== Exercise requirements ==
Output only the lines from the start of the entries through the line holding "Definition ws3 (a". Each line must match the original exactly.

[Records excerpted from a collection]
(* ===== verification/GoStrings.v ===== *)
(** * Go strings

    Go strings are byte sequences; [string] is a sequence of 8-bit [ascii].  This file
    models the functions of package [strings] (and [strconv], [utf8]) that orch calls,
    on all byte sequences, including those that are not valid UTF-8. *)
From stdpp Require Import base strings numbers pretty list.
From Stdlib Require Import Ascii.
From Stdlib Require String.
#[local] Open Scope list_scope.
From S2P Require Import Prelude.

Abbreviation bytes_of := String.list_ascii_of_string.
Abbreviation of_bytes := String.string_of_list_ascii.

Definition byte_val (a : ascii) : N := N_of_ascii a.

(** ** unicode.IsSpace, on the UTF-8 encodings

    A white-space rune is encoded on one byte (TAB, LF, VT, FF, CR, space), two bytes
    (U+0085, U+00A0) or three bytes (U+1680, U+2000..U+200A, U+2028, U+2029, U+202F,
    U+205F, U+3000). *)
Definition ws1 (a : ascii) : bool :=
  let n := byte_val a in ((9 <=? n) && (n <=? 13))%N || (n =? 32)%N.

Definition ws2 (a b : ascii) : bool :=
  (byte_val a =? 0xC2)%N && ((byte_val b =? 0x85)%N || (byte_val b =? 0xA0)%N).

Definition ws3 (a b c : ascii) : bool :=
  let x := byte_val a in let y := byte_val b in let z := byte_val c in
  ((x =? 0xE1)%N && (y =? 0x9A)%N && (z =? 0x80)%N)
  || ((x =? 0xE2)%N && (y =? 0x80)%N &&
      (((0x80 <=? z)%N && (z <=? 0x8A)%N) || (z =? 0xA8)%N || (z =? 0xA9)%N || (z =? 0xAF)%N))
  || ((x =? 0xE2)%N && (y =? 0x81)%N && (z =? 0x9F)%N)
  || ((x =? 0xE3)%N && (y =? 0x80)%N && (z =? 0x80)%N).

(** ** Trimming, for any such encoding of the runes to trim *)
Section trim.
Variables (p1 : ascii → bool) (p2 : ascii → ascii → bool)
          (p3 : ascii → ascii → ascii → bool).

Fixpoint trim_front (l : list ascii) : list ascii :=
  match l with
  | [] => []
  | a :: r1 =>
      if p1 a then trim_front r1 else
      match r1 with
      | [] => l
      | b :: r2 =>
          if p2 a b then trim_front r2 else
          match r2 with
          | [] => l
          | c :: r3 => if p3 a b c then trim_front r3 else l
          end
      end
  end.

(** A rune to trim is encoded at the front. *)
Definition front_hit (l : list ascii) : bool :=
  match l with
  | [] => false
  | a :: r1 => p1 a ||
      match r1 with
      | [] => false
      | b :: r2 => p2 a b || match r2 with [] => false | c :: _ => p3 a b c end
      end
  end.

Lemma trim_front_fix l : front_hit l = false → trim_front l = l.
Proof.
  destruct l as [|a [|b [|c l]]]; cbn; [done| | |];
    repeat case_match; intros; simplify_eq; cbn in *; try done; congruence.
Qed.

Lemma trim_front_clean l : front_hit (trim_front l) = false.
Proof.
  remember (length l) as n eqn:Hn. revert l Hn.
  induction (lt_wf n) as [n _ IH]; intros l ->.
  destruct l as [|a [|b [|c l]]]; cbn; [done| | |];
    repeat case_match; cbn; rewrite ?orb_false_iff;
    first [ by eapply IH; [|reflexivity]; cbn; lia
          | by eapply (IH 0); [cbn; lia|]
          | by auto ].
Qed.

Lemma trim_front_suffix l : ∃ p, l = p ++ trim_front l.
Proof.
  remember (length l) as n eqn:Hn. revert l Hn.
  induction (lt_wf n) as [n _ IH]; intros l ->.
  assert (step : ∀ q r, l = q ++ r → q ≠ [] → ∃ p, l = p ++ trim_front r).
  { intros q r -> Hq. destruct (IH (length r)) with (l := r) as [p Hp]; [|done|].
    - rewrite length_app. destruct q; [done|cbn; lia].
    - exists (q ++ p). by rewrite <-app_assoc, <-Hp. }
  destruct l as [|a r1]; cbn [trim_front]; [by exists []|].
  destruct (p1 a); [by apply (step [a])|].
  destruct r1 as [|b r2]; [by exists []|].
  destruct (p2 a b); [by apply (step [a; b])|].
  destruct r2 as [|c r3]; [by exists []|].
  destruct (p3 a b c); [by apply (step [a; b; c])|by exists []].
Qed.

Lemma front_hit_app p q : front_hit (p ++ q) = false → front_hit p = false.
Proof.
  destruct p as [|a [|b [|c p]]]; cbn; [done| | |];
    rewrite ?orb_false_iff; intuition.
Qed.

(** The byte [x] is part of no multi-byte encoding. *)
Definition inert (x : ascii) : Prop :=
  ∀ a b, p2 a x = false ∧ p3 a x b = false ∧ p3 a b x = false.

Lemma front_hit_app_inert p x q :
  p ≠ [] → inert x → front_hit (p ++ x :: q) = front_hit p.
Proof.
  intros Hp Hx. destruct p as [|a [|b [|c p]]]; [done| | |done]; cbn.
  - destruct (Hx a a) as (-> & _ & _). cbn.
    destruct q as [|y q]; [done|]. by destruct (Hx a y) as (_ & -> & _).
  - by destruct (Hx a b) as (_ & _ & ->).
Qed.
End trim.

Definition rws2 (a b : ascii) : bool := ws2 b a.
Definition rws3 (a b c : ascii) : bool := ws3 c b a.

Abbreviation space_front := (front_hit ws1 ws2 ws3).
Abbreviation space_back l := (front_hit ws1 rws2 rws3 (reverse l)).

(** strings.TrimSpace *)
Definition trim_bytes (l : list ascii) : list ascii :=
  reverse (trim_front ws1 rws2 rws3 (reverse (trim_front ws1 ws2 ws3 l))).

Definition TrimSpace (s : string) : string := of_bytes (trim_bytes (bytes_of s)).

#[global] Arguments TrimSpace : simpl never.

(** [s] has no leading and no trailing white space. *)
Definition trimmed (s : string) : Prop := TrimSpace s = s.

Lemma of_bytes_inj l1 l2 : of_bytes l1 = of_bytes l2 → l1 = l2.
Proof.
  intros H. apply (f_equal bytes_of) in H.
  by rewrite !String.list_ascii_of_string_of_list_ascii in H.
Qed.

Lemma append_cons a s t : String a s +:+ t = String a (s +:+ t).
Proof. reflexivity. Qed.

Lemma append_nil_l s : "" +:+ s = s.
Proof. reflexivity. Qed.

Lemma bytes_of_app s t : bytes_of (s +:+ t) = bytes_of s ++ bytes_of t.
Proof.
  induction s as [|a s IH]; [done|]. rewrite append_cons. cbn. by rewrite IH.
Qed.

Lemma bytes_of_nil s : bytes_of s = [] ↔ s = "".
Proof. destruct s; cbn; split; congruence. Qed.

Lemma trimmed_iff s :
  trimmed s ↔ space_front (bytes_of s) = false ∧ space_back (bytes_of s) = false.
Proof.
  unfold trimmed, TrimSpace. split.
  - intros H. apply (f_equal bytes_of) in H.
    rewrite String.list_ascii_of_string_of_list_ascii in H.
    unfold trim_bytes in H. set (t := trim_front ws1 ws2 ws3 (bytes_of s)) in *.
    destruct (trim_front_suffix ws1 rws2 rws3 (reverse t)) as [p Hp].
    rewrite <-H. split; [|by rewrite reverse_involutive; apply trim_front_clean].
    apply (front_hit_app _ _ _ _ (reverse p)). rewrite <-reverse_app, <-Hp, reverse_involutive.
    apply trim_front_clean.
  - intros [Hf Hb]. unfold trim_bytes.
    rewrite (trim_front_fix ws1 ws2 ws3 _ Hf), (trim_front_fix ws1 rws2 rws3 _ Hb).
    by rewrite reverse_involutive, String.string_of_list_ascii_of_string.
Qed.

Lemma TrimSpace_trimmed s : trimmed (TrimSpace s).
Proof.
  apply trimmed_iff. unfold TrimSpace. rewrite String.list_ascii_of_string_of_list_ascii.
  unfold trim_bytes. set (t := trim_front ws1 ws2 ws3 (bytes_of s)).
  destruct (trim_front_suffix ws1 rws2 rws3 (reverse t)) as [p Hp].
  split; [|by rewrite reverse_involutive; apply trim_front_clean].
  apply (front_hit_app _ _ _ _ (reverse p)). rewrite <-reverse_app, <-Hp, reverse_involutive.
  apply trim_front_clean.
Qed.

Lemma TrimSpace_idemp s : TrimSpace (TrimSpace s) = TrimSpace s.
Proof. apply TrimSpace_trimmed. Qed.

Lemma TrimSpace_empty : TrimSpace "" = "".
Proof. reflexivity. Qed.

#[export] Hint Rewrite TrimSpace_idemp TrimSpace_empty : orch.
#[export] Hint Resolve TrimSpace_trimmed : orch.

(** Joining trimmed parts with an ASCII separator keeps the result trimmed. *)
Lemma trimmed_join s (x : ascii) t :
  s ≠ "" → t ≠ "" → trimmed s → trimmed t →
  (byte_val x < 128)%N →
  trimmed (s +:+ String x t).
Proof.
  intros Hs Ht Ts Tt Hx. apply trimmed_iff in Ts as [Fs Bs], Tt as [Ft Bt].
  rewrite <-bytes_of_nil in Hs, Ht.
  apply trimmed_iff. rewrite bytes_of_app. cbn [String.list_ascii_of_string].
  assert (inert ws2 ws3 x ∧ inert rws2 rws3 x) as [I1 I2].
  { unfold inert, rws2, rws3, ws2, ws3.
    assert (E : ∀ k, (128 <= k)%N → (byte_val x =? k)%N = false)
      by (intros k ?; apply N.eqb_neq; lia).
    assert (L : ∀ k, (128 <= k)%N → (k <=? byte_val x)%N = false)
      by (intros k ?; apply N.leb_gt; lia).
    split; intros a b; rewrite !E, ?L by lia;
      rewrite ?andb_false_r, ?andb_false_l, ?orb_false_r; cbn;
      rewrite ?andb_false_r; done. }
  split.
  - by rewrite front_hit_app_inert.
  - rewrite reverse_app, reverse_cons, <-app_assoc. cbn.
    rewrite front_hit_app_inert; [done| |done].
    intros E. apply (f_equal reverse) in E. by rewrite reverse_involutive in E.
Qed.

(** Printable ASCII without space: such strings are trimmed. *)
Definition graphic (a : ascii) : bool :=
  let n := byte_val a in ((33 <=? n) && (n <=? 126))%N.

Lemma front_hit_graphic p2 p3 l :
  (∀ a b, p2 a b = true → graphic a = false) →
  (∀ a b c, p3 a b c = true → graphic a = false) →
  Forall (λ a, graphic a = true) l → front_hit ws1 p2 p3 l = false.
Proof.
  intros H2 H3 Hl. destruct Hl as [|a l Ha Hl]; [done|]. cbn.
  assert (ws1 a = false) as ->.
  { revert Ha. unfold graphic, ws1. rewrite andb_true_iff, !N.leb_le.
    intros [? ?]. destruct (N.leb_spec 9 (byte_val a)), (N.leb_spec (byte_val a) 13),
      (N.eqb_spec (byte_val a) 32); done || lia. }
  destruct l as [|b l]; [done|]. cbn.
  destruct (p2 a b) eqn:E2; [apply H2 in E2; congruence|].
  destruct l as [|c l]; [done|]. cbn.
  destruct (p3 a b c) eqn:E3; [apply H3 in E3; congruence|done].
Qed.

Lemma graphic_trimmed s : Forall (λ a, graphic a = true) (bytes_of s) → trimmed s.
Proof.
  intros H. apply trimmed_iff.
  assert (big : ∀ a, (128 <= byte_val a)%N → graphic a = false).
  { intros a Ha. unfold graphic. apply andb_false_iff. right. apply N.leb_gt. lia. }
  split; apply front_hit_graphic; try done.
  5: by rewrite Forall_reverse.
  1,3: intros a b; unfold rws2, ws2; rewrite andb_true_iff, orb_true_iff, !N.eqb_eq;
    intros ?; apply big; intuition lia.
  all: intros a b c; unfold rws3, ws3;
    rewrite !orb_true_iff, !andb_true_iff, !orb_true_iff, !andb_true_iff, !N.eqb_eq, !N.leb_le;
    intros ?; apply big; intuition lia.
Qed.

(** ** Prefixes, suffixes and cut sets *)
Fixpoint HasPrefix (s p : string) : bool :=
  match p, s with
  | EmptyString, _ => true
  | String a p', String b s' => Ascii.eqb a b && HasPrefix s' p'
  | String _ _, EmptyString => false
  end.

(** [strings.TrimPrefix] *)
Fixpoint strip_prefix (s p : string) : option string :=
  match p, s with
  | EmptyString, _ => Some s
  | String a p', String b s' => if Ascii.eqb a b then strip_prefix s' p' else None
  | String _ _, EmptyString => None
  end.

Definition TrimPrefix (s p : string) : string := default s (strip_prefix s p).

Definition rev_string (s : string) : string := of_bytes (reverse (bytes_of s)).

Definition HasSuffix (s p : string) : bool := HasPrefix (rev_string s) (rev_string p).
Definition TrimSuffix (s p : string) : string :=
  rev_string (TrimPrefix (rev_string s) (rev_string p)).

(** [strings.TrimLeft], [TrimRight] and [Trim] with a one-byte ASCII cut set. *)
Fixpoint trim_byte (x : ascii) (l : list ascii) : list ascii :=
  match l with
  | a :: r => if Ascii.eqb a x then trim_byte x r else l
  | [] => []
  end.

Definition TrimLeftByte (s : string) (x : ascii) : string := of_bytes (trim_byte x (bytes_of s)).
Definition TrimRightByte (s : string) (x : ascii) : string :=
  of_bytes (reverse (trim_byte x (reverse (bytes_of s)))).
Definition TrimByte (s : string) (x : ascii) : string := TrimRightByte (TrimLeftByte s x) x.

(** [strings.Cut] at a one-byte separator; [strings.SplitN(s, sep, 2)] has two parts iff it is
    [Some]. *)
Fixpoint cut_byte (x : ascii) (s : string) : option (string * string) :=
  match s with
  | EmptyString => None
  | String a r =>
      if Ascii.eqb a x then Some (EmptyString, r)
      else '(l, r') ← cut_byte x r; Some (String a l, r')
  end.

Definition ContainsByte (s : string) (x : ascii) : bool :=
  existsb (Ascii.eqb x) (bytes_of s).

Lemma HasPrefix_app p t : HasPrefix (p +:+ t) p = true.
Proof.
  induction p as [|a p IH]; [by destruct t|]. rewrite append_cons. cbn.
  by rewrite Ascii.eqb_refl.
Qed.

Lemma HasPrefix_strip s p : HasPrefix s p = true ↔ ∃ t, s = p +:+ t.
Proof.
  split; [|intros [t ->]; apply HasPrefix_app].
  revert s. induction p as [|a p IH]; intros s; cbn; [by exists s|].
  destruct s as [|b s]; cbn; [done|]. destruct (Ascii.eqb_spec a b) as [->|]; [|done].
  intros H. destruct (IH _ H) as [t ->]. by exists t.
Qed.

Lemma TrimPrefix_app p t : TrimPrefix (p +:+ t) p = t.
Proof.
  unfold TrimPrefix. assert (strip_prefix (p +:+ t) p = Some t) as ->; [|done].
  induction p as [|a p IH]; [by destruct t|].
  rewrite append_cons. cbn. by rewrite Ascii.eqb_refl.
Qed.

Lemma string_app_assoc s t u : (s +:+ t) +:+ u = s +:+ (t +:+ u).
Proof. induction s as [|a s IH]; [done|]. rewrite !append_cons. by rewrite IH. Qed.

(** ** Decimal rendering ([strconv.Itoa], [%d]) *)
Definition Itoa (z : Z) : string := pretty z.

== Written answer ==
(* ===== verification/GoStrings.v ===== *)
(** * Go strings

    Go strings are byte sequences; [string] is a sequence of 8-bit [ascii].  This file
    models the functions of package [strings] (and [strconv], [utf8]) that orch calls,
    on all byte sequences, including those that are not valid UTF-8. *)
From stdpp Require Import base strings numbers pretty list.
From Stdlib Require Import Ascii.
From Stdlib Require String.
#[local] Open Scope list_scope.
From S2P Require Import Prelude.

Abbreviation bytes_of := String.list_ascii_of_string.
Abbreviation of_bytes := String.string_of_list_ascii.

Definition byte_val (a : ascii) : N := N_of_ascii a.

(** ** unicode.IsSpace, on the UTF-8 encodings

    A white-space rune is encoded on one byte (TAB, LF, VT, FF, CR, space), two bytes
    (U+0085, U+00A0) or three bytes (U+1680, U+2000..U+200A, U+2028, U+2029, U+202F,
    U+205F, U+3000). *)
Definition ws1 (a : ascii) : bool :=
  let n := byte_val a in ((9 <=? n) && (n <=? 13))%N || (n =? 32)%N.

Definition ws2 (a b : ascii) : bool :=
  (byte_val a =? 0xC2)%N && ((byte_val b =? 0x85)%N || (byte_val b =? 0xA0)%N).

Definition ws3 (a b c : ascii) : bool :=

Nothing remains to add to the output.